The Brewista Artisan 0.6L has a gooseneck with an inner opening diameter of 5.5 mm at the exit spout, which results in a maximum flow rate of about 24 g/s. This is a bit more than I would like, as I rarely ever need to pour that fast, and this makes it a bit harder to pour consistently at only 20% of the maximum flow rate. I asked someone on Instagram who has a Fellow Stagg EKG 0.6L to measure its maximum flow rate, and it is apparently a bit lower, at 20 g/s. This is quite nice, and adds another reason why I would have chosen the latter kettle if I was to do this again. Other reasons include not having to press re-heat again every time I pick up the kettle; the nice counter-weight in the handle which makes it easier to pour consistently; and the much better and more responsive customer service of Fellow versus Brewista.

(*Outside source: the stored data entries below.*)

(* ===== verification/RuntimeKernel.v ===== *)
(** * The owner's operation kernel ([app-cli/src/orchestration/runtime_kernel/kernel.rs])

    [RuntimeKernel] admits, commits, cancels and recovers runtime operations.
    Every method takes the admission mutex for its whole body, so a method is
    one atomic transition of [Kernel]: the durable store, the admission state,
    the set of cancellation tombstones and the log of actions handed to the
    execution loop.  Lock poisoning, which needs a panic inside a critical
    section, is not modelled. *)
From S2P Require Import Prelude Validation RuntimeControl RuntimeStore.
Import Err.
Local Open Scope rust_scope.

(** ** State *)

Inductive DispatchAction :=
  | DeployArtifact (operation_id url : string) (sha256 : option string)
      (pg : option StartPgCredential)
  | DeployLocalArtifact (operation_id artifact_id : string) (sha256 : option string)
      (pg : option StartPgCredential)
  | OrchestrateSource (operation_id : string) (dev_profile : bool)
      (pg : option StartPgCredential)
  | RecoverArtifact (operation_id release_id : string) (pg : option StartPgCredential)
  | StopBusiness (operation_id : string)
  | CancelSource (operation_id : string).

Record AdmissionState := mkAdmission {
  active_operation_id : option string;
  pending_stop : option string;
  pending_restart : option string;
  queued_input : option StoredOperation;
  recovery_protection : bool;
  recovered_operations : gset string;
  interrupted_stop : option string;
  consumed_operations : gset string;
  interrupted_operations : list string;
  latest_admitted_operation_id : option string;
  foreground_exiting_operation : option string;
}.

Definition admission_default : AdmissionState :=
  mkAdmission None None None None false ∅ None ∅ [] None None.

Definition set_active_operation_id (v : option string) (a : AdmissionState) : AdmissionState :=
  mkAdmission v (pending_stop a) (pending_restart a) (queued_input a) (recovery_protection a) (recovered_operations a) (interrupted_stop a) (consumed_operations a) (interrupted_operations a) (latest_admitted_operation_id a) (foreground_exiting_operation a).
Definition set_pending_stop (v : option string) (a : AdmissionState) : AdmissionState :=
  mkAdmission (active_operation_id a) v (pending_restart a) (queued_input a) (recovery_protection a) (recovered_operations a) (interrupted_stop a) (consumed_operations a) (interrupted_operations a) (latest_admitted_operation_id a) (foreground_exiting_operation a).
Definition set_pending_restart (v : option string) (a : AdmissionState) : AdmissionState :=
  mkAdmission (active_operation_id a) (pending_stop a) v (queued_input a) (recovery_protection a) (recovered_operations a) (interrupted_stop a) (consumed_operations a) (interrupted_operations a) (latest_admitted_operation_id a) (foreground_exiting_operation a).
Definition set_queued_input (v : option StoredOperation) (a : AdmissionState) : AdmissionState :=
  mkAdmission (active_operation_id a) (pending_stop a) (pending_restart a) v (recovery_protection a) (recovered_operations a) (interrupted_stop a) (consumed_operations a) (interrupted_operations a) (latest_admitted_operation_id a) (foreground_exiting_operation a).
Definition set_recovery_protection (v : bool) (a : AdmissionState) : AdmissionState :=
  mkAdmission (active_operation_id a) (pending_stop a) (pending_restart a) (queued_input a) v (recovered_operations a) (interrupted_stop a) (consumed_operations a) (interrupted_operations a) (latest_admitted_operation_id a) (foreground_exiting_operation a).
Definition set_recovered_operations (v : gset string) (a : AdmissionState) : AdmissionState :=
  mkAdmission (active_operation_id a) (pending_stop a) (pending_restart a) (queued_input a) (recovery_protection a) v (interrupted_stop a) (consumed_operations a) (interrupted_operations a) (latest_admitted_operation_id a) (foreground_exiting_operation a).
Definition set_interrupted_stop (v : option string) (a : AdmissionState) : AdmissionState :=
  mkAdmission (active_operation_id a) (pending_stop a) (pending_restart a) (queued_input a) (recovery_protection a) (recovered_operations a) v (consumed_operations a) (interrupted_operations a) (latest_admitted_operation_id a) (foreground_exiting_operation a).
Definition set_consumed_operations (v : gset string) (a : AdmissionState) : AdmissionState :=
  mkAdmission (active_operation_id a) (pending_stop a) (pending_restart a) (queued_input a) (recovery_protection a) (recovered_operations a) (interrupted_stop a) v (interrupted_operations a) (latest_admitted_operation_id a) (foreground_exiting_operation a).
Definition set_interrupted_operations (v : list string) (a : AdmissionState) : AdmissionState :=
  mkAdmission (active_operation_id a) (pending_stop a) (pending_restart a) (queued_input a) (recovery_protection a) (recovered_operations a) (interrupted_stop a) (consumed_operations a) v (latest_admitted_operation_id a) (foreground_exiting_operation a).
Definition set_latest_admitted_operation_id (v : option string) (a : AdmissionState) : AdmissionState :=
  mkAdmission (active_operation_id a) (pending_stop a) (pending_restart a) (queued_input a) (recovery_protection a) (recovered_operations a) (interrupted_stop a) (consumed_operations a) (interrupted_operations a) v (foreground_exiting_operation a).
Definition set_foreground_exiting_operation (v : option string) (a : AdmissionState) : AdmissionState :=
  mkAdmission (active_operation_id a) (pending_stop a) (pending_restart a) (queued_input a) (recovery_protection a) (recovered_operations a) (interrupted_stop a) (consumed_operations a) (interrupted_operations a) (latest_admitted_operation_id a) v.

Record Kernel := mkKernel {
  k_store : Store;
  k_identity : RuntimeIdentityView;
  k_adm : AdmissionState;
  k_cancelled : gset string;
  k_dispatched : list DispatchAction;
}.

Definition set_store st (k : Kernel) : Kernel :=
  mkKernel st (k_identity k) (k_adm k) (k_cancelled k) (k_dispatched k).
Definition set_adm f (k : Kernel) : Kernel :=
  mkKernel (k_store k) (k_identity k) (f (k_adm k)) (k_cancelled k) (k_dispatched k).
Definition set_cancelled f (k : Kernel) : Kernel :=
  mkKernel (k_store k) (k_identity k) (k_adm k) (f (k_cancelled k)) (k_dispatched k).
Definition add_dispatch a (k : Kernel) : Kernel :=
  mkKernel (k_store k) (k_identity k) (k_adm k) (k_cancelled k) (k_dispatched k ++ [a]).

(** A new owner process over the same state root: fresh admission state and
    no tombstones.  The dispatch log is the history of all owners. *)
Definition kernel_new (st : Store) (identity : RuntimeIdentityView)
    (history : list DispatchAction) : Kernel :=
  mkKernel st identity admission_default ∅ history.

(** Kernel methods that return [anyhow::Result]. *)
Definition KM (A : Type) : Type := M Kernel string A.

Definition on_store {E A} (m : M Store E A) : M Kernel E A := λ k,
  let '(r, st) := m (k_store k) in (r, set_store st k).
Definition guard {E} : M Kernel E AdmissionState := mgets k_adm.
Definition upd {E} (f : AdmissionState → AdmissionState) : M Kernel E unit := mmodify (set_adm f).
Definition dispatch {E} (a : DispatchAction) : M Kernel E unit := mmodify (add_dispatch a).

(** The rejection sent back to the caller (its human-readable message is not
    modelled). *)
Record AdmissionRejection := mkRej {
  rej_code : string;
  rej_active_operation_id : option string;
}.

Inductive AdmissionOutcome :=
  | OutReplayed (v : RuntimeOperationView)
  | OutAccepted (v : RuntimeOperationView).

Inductive CommitBarrierOutcome := Committed | BarrierCancelled | Superseded | NotActive.

(** Operation ids that hold execution rights or await hand-over. *)
Definition live_execution_ids (a : AdmissionState) : gset string :=
  let opt o := match o with Some x => {[x]} | None => ∅ end in
  opt (active_operation_id a) ∪ opt (pending_stop a) ∪ opt (pending_restart a)
  ∪ opt (interrupted_stop a) ∪ list_to_set (interrupted_operations a).

(** ** Events *)

(** [emit_with_payload]: read the operation's history, refuse once a terminal
    event is there, otherwise append the next sequence number. *)
Definition next_sequence (history : list RuntimeEventRecord) : option Z :=
  match last history with
  | None => Some 1%Z
  | Some e => u64_checked_succ (ev_sequence e)
  end.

If you wonder why I’m worrying about kettle flow speed, the consistency of my swirls and my accuracy in measuring TDS, it’s all because I’m trying to make every aspect of my brewing as consistent as I can from one brew to the next. There are a lot of things I would like to investigate which will require my brews to be very stable, including but not limited to:

  • The effect of filters on flow and clogging.
  • The effect of coffee aging and hardness on flow (through its shattering properties during grind).
  • The effects of bed preparation (nest shape, etc.) on extraction evenness.

Those are just a few examples in a very long list; it’s possible that getting a Decent espresso machine in pour over mode may allow me to do this, but saving up Patreon funds for it will take a long time, so I think it’s worth improving my manual repeatability in the meantime. I want to improve my repeatability not only in terms of extraction yield, but also brew time and flow of coffee coming out of the V60.

The first way in which I attempted to reduce my kettle flow was to obtain a Mandritech Hand Drip Water Valve, which you may have seen on my Instagram or Telegram channel. This product is only sold in Asia, but Edo Rezaprasga, a reader of my blog, was kind enough to mail me one so that I could test it.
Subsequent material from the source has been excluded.